Pidzamche railway station (also known as Lviv-Pidzamche) is a railway station of the Lviv Railways located in Lviv, 7 km away from the city's main railway terminal. Officially considered a freight station, it is nevertheless served by all passing suburban trains, as well as several long-distance trains.

History 
The station has got its name from the Lviv High Castle hill () at the foot of which the station is located. Part of the station is built on top of a former cemetery. 

The original station building was damaged in the Polish–Ukrainian War of 1918–1919, and even more so in World War II. The remains of the original building now house the railway offices, whereas the current two-storey passenger hall with the big central avant-corps is a post-WWII reconstruction based on the original designs.

A memorial plaque on the station building commemorates the bodies of 602 victims of Soviet famine of 1946–47 which were discovered near the station during reconstruction works in the 2000s.

Operations 
Between 1 December 2009 and 15 June 2010, Pidzamche railway station was one of the two termini of Lviv City Railbus, which was then discontinued for unprofitability.

Until 2016, none of the passing long-distance trains served the station. Over 2016, the schedules of three long-distance trains were amended to include a stop at Pidzamche:  № 92/91 (Lviv — Kyiv), № 705/706 (Kyiv — Przemyśl), and № 743/744 (Lviv — Darnytsia). On 12 July 2017, seven more long-distance trains were scheduled to stop at the station.

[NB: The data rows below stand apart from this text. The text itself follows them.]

Definition on_data_channel_opened (s : RTCStatsAccumulator) : RTCStatsAccumulator :=
  mkDcAccumulator (u32 (data_channels_opened s + 1)) (data_channels_closed s) (st_data_channels s).
Definition on_data_channel_closed (s : RTCStatsAccumulator) : RTCStatsAccumulator :=
  mkDcAccumulator (data_channels_opened s) (u32 (data_channels_closed s + 1)) (st_data_channels s).

(** [get_or_create_data_channel] followed by a change [f] of the entry *)
Definition with_data_channel (id : Z) (label protocol : bytes) (f : DataChannelStats → DataChannelStats)
    (s : RTCStatsAccumulator) : RTCStatsAccumulator :=
  let entry := default (mkDcStats id label protocol Unspecified 0 0 0 0) (st_data_channels s !! id) in
  mkDcAccumulator (data_channels_opened s) (data_channels_closed s) (<[id := f entry]> (st_data_channels s)).

(** * The handler *)

Record RTCDataChannelMessage := mkAppMessage { is_string : bool; data : bytes }.
Inductive DataChannelEvent := EvOpen | EvMessage (m : RTCDataChannelMessage) | EvClose.
Record ApplicationMessage := mkApplication { data_channel_id : Z; data_channel_event : DataChannelEvent }.

Section Handler.
Context {BC : BytesCrate} {OtherMessage OtherEvent : Type}.

Inductive DTLSMessage := DtlsRaw (b : bytes) | DtlsSctp (m : DataChannelMessage) | DtlsDataChannel (m : ApplicationMessage).
Inductive RTCMessageInternal := MDtls (m : DTLSMessage) | MOther (m : OtherMessage).
Record TaggedRTCMessage := mkRtc { rtc_now : Z; rtc_message : RTCMessageInternal }.

Inductive RTCEventInternal :=
| SCTPHandshakeComplete (association_handle : Z)
| SCTPStreamClosed (association_handle stream_id : Z)
| SCTPBufferReleased (association_handle stream_id n_bytes : Z)
| OnDataChannelClose (id : Z)
| OnBufferedAmountLow (id : Z)
| OnBufferedAmountHigh (id : Z)
| EvOther (e : OtherEvent).

(** [DataChannelHandlerContext], with the channels and the statistics of the peer connection *)
Record DataChannelHandler := mkDcHandler {
  dh_read_outs : list TaggedRTCMessage;
  dh_write_outs : list TaggedRTCMessage;
  dh_event_outs : list RTCEventInternal;
  dh_data_channels : gmap Z RTCDataChannelInternal;
  dh_stats : RTCStatsAccumulator
}.

Definition dh_eta (h : DataChannelHandler) : DataChannelHandler :=
  mkDcHandler (dh_read_outs h) (dh_write_outs h) (dh_event_outs h) (dh_data_channels h) (dh_stats h).
#[export] Instance set_dh_read_outs : Setter dh_read_outs.
Proof. make_setter dh_eta dh_read_outs. Defined.
#[export] Instance set_dh_write_outs : Setter dh_write_outs.
Proof. make_setter dh_eta dh_write_outs. Defined.
#[export] Instance set_dh_event_outs : Setter dh_event_outs.
Proof. make_setter dh_eta dh_event_outs. Defined.
#[export] Instance set_dh_data_channels : Setter dh_data_channels.
Proof. make_setter dh_eta dh_data_channels. Defined.
#[export] Instance set_dh_stats : Setter dh_stats.
Proof. make_setter dh_eta dh_stats. Defined.

Definition application (now id : Z) (e : DataChannelEvent) : TaggedRTCMessage :=
  mkRtc now (MDtls (DtlsDataChannel (mkApplication id e))).

(** [while let Some(m) = data_channel.poll_write() { self.ctx.write_outs.push_back(..) }] *)
Definition drain_writes (clock : Z) (id : Z) (h : DataChannelHandler) : DataChannelHandler :=
  match dh_data_channels h !! id with
  | Some c =>
      match di_data_channel c with
      | Some dc =>
          h <| dh_write_outs ::= λ q, q ++ ((λ m, mkRtc clock (MDtls (DtlsSctp m))) <$> dc_write_outs dc) |>
            <| dh_data_channels ::= <[id := c <| di_data_channel := Some (dc <| dc_write_outs := [] |>) |>]> |>
      | None => h
      end
  | None => h
  end.

Definition to_application (m : DataChannelMessage) : RTCDataChannelMessage :=
  mkAppMessage (bool_decide (dcm_ppi m = PString) || bool_decide (dcm_ppi m = StringEmpty)) (dcm_payload m).

(** One turn of [while let Some(m) = data_channel.poll_read()] *)
Definition deliver (now id : Z) (label protocol : bytes) (h : DataChannelHandler) (m : DataChannelMessage) : DataChannelHandler :=
  h <| dh_stats ::= with_data_channel id label protocol (on_message_received (len (dcm_payload m))) |>
    <| dh_read_outs ::= λ q, q ++ [application now id (EvMessage (to_application m))] |>.

Definition drain_reads (now id : Z) (h : DataChannelHandler) : DataChannelHandler :=
  match dh_data_channels h !! id with
  | Some c =>
      match di_data_channel c with
      | Some dc =>
          foldl (deliver now id (di_label c) (di_protocol c))
            (h <| dh_data_channels ::= <[id := c <| di_data_channel := Some (dc <| dc_read_outs := [] |>) |>]> |>)
            (dc_read_outs dc)
      | None => h
      end
  | None => h
  end.

(** The first half of [handle_read]: the message goes to its channel, or opens one. *)
Definition receive (now : Z) (message : DataChannelMessage) : sm DataChannelHandler unit := λ h,
  let stream_id := dcm_stream_id message in
  match dh_data_channels h !! stream_id with
  | Some c =>
      match di_data_channel c with
      | Some dc =>
          let '(r, dc) := dc_handle_read message dc in
          (r, h <| dh_data_channels ::= <[stream_id := c <| di_data_channel := Some dc |>]> |>)
      | None => (Err ErrDataChannelNotExisted, h)
      end
  | None =>
      match di_accept (dcm_association_handle message) stream_id (dcm_ppi message) (dcm_payload message) with
      | Ok c =>
          (Ok tt, h <| dh_read_outs ::= λ q, q ++ [application now stream_id EvOpen] |>
                    <| dh_stats ::= λ s, with_data_channel stream_id (di_label c) (di_protocol c) (on_state_changed Open)
                                           (on_data_channel_opened s) |>
                    <| dh_data_channels ::= <[stream_id := c]> |>)
      | Err e => (Err e, h)
      | Panic => (Panic, h)
      end
  end.

Definition dch_handle_read (clock : Z) (msg : TaggedRTCMessage) : sm DataChannelHandler unit :=
  match rtc_message msg with
  | MDtls (DtlsSctp message) =>
      do! _ <- receive (rtc_now msg) message;
      smodify (λ h, drain_writes clock (dcm_stream_id message) (drain_reads (rtc_now msg) (dcm_stream_id message) h))
  | _ => smodify (λ h, h <| dh_read_outs ::= λ q, q ++ [msg] |>)
  end.

Definition dch_handle_write (clock : Z) (msg : TaggedRTCMessage) : sm DataChannelHandler unit := λ h,
  match rtc_message msg with
  | MDtls (DtlsDataChannel message) =>
      match data_channel_event message with
      | EvMessage m =>
          let channel_id := data_channel_id message in
          match dh_data_channels h !! channel_id with
          | Some c =>
              match di_data_channel c with
              | Some dc =>
                  let dc := dc_handle_write (get_data_channel_message (is_string m) (data m)) dc in
                  (Ok tt, drain_writes clock channel_id
                     (h <| dh_data_channels ::= <[channel_id := c <| di_data_channel := Some dc |>]> |>
                        <| dh_stats ::= with_data_channel channel_id (di_label c) (di_protocol c) (on_message_sent (len (data m))) |>))
              | None => (Err ErrDataChannelNotExisted, h)
              end
          | None => (Err ErrDataChannelNotExisted, h)
          end
      | _ => (Ok tt, h)
      end
  | _ => (Ok tt, h <| dh_write_outs ::= λ q, q ++ [msg] |>)
  end.

Definition dch_poll_read (h : DataChannelHandler) : option TaggedRTCMessage * DataChannelHandler :=
  match dh_read_outs h with
  | m :: q => (Some m, h <| dh_read_outs := q |>)
  | [] => (None, h)
  end.

Definition dch_poll_write (clock : Z) (order : list Z) (h : DataChannelHandler) : option TaggedRTCMessage * DataChannelHandler :=
  let h := foldl (λ h id, drain_writes clock id h) h order in
  match dh_write_outs h with
  | m :: q => (Some m, h <| dh_write_outs := q |>)
  | [] => (None, h)
  end.

(** The body of the loop of [SCTPHandshakeComplete] *)
Definition open_channel (clock association_handle id : Z) : sm DataChannelHandler unit := λ h,
  match dh_data_channels h !! id with
  | Some c =>
      if decide (di_ready_state c = Connecting) then
        match di_dial association_handle c with
        | (Ok _, c) =>
            (Ok tt, drain_writes clock id
               (h <| dh_data_channels ::= <[id := c]> |>
                  <| dh_read_outs ::= λ q, q ++ [application clock (di_id c) EvOpen] |>
                  <| dh_stats ::= λ s, with_data_channel (di_id c) (di_label c) (di_protocol c) (on_state_changed Open)
                                         (on_data_channel_opened s) |>))
        | (Err e, c) => (Err e, h <| dh_data_channels ::= <[id := c]> |>)
        | (Panic, c) => (Panic, h <| dh_data_channels ::= <[id := c]> |>)
        end
      else (Ok tt, h)
  | None => (Ok tt, h)
  end.

Fixpoint open_channels (clock association_handle : Z) (order : list Z) : sm DataChannelHandler unit :=
  match order with
  | [] => sret tt
  | id :: order => do! _ <- open_channel clock association_handle id; open_channels clock association_handle order
  end.

Definition dch_handle_event (clock : Z) (order : list Z) (evt : RTCEventInternal) : sm DataChannelHandler unit := λ h,
  match evt with
  | SCTPHandshakeComplete association_handle => open_channels clock association_handle order h
  | SCTPStreamClosed _ stream_id =>
      match dh_data_channels h !! stream_id with
      | Some _ =>
          (Ok tt, h <| dh_data_channels ::= delete stream_id |>
                    <| dh_stats ::= λ s,
                         let s := on_data_channel_closed s in
                         mkDcAccumulator (data_channels_opened s) (data_channels_closed s)
                           (alter (on_state_changed Closed) stream_id (st_data_channels s)) |>
                    <| dh_event_outs ::= λ q, q ++ [OnDataChannelClose stream_id] |>)
      | None => (Ok tt, h)
      end
  | SCTPBufferReleased _ stream_id n_bytes =>
      (Ok tt, h <| dh_data_channels ::= alter (λ c, c <| di_outstanding_bytes ::= λ n, Z.max 0 (n - n_bytes) |>) stream_id |>)
  | _ => (Ok tt, h <| dh_event_outs ::= λ q, q ++ [evt] |>)
  end.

Since 2017, the station is served by six daily long-distance trains (Lviv — Odessa, Dnipro — Truskavets, Lviv — Kyiv, Kyiv — Przemyśl, Lviv — Darnytsia railway station) and three which run every other day (Lviv — Novooleksiivka and Lviv — Kharkiv). In addition to the long-distance trains, the station is served by four daily regional services (Lviv — Rivne and Lviv — Kivertsi).